- Input -

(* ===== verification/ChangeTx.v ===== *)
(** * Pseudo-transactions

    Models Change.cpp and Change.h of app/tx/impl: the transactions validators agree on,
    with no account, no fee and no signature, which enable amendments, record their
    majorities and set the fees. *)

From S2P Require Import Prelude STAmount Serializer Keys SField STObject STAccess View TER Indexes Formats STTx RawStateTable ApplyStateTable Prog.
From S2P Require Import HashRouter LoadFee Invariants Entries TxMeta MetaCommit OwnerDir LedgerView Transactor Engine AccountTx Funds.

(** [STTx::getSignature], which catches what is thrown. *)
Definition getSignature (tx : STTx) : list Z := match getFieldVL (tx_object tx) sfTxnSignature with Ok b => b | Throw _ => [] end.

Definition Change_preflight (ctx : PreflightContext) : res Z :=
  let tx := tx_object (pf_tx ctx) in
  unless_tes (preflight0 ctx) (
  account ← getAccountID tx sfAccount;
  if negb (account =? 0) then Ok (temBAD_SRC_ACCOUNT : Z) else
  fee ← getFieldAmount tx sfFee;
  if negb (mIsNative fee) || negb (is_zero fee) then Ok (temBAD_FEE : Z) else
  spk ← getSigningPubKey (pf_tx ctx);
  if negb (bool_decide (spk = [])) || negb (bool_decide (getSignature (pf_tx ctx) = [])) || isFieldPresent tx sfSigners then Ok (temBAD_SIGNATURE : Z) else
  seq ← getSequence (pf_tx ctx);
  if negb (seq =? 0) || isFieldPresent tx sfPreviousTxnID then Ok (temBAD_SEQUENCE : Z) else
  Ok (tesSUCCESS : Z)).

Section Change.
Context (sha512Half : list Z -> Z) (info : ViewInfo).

- Task brief -
Only lines with the word "isFieldPresent" count here; copy every one from the records.

- Answer section -
  if negb (bool_decide (spk = [])) || negb (bool_decide (getSignature (pf_tx ctx) = [])) || isFieldPresent tx sfSigners then Ok (temBAD_SIGNATURE : Z) else
  if negb (seq =? 0) || isFieldPresent tx sfPreviousTxnID then Ok (temBAD_SEQUENCE : Z) else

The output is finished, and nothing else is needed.